Task requirements -
Look through the records below for the line with "Definition integer_of (f" and the line with "match integer_of f with", then return those lines and all lines between, exactly.

Records supplied -
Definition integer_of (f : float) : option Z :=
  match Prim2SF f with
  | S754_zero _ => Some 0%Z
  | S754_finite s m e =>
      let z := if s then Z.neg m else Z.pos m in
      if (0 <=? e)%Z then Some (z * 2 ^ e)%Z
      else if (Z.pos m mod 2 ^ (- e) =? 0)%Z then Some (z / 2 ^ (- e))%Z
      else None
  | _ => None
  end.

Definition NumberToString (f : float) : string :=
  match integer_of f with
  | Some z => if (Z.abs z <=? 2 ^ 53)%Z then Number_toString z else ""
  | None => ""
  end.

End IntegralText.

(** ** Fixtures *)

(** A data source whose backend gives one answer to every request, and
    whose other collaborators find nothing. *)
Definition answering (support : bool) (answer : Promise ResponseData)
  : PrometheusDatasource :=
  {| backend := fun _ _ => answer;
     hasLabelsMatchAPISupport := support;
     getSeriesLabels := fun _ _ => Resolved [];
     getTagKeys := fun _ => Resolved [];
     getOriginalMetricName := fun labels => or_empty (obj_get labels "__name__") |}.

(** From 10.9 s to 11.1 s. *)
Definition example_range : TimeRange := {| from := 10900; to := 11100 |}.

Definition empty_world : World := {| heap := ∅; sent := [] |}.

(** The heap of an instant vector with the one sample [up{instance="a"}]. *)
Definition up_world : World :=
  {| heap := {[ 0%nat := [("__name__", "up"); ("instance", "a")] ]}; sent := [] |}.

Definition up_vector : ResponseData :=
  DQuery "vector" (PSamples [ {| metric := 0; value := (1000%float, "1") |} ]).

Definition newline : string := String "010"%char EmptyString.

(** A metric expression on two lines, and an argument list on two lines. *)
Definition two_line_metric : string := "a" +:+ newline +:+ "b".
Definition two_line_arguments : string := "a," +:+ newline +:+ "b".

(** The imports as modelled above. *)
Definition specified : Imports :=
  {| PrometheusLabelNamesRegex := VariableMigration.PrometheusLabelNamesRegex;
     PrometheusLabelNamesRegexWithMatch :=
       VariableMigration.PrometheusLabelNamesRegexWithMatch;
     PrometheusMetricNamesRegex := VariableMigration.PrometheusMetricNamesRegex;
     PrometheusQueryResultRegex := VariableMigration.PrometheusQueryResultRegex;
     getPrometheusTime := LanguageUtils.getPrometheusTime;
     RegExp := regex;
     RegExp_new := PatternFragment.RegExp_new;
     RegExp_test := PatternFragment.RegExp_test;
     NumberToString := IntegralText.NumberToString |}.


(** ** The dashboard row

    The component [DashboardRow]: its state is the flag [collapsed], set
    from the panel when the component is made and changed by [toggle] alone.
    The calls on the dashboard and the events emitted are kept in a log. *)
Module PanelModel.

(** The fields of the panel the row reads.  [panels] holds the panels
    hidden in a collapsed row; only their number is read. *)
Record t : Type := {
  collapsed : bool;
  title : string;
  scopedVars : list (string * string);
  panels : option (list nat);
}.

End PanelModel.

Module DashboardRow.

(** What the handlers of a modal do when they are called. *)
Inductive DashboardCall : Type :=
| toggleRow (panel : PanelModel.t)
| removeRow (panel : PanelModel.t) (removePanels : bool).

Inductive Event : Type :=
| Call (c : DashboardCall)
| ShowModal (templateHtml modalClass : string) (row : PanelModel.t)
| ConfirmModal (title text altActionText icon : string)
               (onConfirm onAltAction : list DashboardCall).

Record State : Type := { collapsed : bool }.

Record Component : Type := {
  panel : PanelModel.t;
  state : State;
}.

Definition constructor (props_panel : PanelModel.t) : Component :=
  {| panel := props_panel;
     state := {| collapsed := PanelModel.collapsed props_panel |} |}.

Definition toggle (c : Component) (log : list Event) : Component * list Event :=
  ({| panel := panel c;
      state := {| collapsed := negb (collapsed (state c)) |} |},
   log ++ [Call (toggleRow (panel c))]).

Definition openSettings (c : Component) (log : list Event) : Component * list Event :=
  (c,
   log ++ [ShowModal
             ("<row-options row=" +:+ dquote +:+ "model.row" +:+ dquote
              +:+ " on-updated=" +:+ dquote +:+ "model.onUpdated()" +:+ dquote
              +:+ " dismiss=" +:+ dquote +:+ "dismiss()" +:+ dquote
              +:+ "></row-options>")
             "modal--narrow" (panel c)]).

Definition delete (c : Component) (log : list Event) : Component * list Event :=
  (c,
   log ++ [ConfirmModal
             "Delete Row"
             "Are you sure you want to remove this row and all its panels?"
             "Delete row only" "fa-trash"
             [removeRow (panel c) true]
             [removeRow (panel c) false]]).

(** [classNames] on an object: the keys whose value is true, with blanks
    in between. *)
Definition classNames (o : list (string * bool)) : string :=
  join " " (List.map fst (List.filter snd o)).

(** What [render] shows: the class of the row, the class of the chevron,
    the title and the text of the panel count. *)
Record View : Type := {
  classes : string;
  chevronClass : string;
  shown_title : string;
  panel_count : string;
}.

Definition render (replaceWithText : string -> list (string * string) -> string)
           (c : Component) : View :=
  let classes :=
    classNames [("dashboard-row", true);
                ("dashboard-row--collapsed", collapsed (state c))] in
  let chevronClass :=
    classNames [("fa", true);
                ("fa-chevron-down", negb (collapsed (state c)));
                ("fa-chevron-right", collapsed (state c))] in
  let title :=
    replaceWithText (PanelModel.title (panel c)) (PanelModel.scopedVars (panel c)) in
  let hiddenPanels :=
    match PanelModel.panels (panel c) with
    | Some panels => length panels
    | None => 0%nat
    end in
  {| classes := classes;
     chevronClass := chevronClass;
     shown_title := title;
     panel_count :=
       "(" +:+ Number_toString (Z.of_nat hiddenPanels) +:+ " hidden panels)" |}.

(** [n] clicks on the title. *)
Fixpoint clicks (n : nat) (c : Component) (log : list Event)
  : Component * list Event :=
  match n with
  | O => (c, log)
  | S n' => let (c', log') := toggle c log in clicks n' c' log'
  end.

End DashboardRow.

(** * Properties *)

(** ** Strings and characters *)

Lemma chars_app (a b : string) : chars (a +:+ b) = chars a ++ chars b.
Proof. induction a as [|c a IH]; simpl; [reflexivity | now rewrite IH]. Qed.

* * *

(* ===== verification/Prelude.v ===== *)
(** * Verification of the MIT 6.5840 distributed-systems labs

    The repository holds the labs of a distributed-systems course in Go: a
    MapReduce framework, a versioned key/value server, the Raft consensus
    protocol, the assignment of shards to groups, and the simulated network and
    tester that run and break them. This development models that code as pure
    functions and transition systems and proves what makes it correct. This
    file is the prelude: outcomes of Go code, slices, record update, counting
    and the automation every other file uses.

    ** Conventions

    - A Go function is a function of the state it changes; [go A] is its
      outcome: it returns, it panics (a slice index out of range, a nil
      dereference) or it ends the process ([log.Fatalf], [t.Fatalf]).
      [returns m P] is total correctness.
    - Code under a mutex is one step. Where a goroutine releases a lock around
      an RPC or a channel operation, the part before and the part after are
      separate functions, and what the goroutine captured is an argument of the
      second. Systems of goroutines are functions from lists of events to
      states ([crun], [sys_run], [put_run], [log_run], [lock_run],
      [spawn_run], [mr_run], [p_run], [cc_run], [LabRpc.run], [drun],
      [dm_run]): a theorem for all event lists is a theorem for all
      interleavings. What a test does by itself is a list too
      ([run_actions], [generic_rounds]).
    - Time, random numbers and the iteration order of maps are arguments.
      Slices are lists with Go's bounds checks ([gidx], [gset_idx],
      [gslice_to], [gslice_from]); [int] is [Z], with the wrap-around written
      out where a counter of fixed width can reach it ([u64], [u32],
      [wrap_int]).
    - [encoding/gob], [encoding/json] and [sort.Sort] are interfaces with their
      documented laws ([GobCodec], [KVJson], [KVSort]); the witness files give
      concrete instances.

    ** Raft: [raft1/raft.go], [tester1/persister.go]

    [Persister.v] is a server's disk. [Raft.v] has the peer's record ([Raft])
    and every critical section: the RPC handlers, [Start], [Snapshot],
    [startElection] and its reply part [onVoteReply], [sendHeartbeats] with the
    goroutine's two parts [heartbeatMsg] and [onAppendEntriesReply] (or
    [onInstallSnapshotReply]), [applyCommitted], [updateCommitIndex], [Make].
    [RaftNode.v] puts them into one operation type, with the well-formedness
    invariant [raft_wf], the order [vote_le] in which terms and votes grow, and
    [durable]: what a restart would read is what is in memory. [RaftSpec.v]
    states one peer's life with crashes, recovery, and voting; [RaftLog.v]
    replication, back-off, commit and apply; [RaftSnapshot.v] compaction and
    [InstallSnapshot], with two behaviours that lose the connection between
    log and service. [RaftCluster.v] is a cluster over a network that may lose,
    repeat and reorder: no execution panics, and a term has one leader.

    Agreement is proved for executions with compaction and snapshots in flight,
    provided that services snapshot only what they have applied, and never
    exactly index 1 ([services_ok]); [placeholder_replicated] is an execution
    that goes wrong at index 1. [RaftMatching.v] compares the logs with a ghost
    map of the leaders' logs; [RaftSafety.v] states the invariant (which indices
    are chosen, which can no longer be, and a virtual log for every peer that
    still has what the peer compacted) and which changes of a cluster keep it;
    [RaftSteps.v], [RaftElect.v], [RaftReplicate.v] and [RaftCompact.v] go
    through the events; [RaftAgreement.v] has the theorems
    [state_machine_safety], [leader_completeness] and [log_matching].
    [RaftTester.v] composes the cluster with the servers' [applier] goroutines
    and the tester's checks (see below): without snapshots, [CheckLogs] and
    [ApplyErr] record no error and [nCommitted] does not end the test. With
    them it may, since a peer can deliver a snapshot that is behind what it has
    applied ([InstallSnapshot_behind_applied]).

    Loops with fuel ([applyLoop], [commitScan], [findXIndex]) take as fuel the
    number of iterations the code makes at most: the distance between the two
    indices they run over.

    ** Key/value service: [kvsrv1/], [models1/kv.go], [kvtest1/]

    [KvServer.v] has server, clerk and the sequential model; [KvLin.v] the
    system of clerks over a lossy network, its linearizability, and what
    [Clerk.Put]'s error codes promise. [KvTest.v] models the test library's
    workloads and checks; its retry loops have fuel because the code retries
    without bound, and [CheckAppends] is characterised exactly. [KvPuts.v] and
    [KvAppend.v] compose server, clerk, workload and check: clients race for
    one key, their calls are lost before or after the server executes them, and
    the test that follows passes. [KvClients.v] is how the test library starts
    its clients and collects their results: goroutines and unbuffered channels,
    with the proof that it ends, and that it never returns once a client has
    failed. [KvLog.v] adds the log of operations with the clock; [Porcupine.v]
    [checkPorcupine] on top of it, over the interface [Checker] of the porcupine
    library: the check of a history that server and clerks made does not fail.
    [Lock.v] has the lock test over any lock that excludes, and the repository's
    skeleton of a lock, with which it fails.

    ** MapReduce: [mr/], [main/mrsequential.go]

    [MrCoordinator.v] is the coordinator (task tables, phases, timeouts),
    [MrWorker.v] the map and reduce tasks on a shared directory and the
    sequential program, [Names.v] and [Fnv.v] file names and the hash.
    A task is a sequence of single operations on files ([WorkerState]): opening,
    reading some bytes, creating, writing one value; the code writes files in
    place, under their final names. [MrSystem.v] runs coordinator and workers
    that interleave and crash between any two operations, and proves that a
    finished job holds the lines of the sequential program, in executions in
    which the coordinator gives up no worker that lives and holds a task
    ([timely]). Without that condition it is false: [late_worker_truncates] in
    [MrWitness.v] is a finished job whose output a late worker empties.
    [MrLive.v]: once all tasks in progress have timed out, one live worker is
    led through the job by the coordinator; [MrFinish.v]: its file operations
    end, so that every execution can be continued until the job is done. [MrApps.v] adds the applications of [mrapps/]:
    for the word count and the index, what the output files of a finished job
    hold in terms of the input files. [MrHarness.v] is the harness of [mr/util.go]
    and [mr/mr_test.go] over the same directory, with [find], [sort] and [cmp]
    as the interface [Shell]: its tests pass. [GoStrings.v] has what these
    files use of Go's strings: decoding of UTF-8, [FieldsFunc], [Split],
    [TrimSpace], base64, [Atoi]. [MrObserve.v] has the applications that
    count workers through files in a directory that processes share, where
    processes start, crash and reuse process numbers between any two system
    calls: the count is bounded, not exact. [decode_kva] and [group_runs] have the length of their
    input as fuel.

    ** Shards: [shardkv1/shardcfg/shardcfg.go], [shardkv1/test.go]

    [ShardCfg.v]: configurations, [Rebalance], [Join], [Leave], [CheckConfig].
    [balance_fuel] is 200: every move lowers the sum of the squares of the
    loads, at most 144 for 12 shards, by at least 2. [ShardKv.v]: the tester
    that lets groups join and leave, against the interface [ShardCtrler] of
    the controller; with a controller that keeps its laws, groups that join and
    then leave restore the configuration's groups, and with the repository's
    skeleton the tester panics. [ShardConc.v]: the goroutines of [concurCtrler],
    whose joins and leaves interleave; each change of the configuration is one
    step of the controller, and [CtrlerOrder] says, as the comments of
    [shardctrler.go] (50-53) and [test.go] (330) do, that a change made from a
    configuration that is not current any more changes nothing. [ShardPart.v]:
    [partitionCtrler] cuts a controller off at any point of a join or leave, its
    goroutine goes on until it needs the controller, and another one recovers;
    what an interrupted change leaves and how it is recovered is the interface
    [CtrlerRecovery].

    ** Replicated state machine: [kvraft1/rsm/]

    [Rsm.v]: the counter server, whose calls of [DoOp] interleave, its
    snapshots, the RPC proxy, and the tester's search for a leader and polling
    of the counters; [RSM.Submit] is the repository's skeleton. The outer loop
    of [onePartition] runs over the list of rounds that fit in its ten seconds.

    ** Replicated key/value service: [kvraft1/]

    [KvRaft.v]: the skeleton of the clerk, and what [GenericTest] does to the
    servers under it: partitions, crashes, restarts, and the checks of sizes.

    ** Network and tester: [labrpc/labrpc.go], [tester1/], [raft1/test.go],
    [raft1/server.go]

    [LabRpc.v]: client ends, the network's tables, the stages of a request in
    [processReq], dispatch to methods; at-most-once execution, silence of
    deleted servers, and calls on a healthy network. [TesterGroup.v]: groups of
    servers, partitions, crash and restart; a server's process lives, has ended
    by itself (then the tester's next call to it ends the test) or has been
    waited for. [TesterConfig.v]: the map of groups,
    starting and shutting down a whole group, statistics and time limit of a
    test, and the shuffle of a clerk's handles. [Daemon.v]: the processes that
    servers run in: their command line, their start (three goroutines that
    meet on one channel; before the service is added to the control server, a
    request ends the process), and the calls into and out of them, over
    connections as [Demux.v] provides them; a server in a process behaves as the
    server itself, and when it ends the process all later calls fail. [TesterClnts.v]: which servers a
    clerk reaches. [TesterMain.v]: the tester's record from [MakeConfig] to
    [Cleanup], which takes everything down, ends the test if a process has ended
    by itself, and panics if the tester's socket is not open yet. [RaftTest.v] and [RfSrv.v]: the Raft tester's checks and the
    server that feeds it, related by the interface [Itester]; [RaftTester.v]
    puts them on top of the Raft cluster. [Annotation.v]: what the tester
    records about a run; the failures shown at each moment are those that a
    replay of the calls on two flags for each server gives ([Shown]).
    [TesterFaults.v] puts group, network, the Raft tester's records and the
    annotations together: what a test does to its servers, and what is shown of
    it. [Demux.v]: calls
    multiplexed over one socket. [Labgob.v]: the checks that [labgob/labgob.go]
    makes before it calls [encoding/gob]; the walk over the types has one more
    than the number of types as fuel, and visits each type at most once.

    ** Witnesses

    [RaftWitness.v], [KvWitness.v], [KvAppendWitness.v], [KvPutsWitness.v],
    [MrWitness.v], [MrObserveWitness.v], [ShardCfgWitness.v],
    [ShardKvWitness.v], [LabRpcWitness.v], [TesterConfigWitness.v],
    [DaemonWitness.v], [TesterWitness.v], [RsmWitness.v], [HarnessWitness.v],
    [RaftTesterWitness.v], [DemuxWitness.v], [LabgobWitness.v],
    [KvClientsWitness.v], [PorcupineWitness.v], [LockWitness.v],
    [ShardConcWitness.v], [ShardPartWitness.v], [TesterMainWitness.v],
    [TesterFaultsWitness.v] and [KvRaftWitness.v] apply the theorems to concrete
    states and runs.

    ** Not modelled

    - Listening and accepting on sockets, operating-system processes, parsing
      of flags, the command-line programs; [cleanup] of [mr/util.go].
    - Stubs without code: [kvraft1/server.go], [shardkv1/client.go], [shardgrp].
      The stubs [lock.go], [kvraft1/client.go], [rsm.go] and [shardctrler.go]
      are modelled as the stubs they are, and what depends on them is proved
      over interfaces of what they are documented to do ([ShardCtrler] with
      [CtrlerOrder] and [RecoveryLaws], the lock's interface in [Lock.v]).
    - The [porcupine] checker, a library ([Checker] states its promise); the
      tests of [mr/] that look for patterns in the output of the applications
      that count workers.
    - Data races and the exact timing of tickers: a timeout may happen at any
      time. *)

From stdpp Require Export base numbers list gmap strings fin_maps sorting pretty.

Completed task -
Definition integer_of (f : float) : option Z :=
  match Prim2SF f with
  | S754_zero _ => Some 0%Z
  | S754_finite s m e =>
      let z := if s then Z.neg m else Z.pos m in
      if (0 <=? e)%Z then Some (z * 2 ^ e)%Z
      else if (Z.pos m mod 2 ^ (- e) =? 0)%Z then Some (z / 2 ^ (- e))%Z
      else None
  | _ => None
  end.

Definition NumberToString (f : float) : string :=
  match integer_of f with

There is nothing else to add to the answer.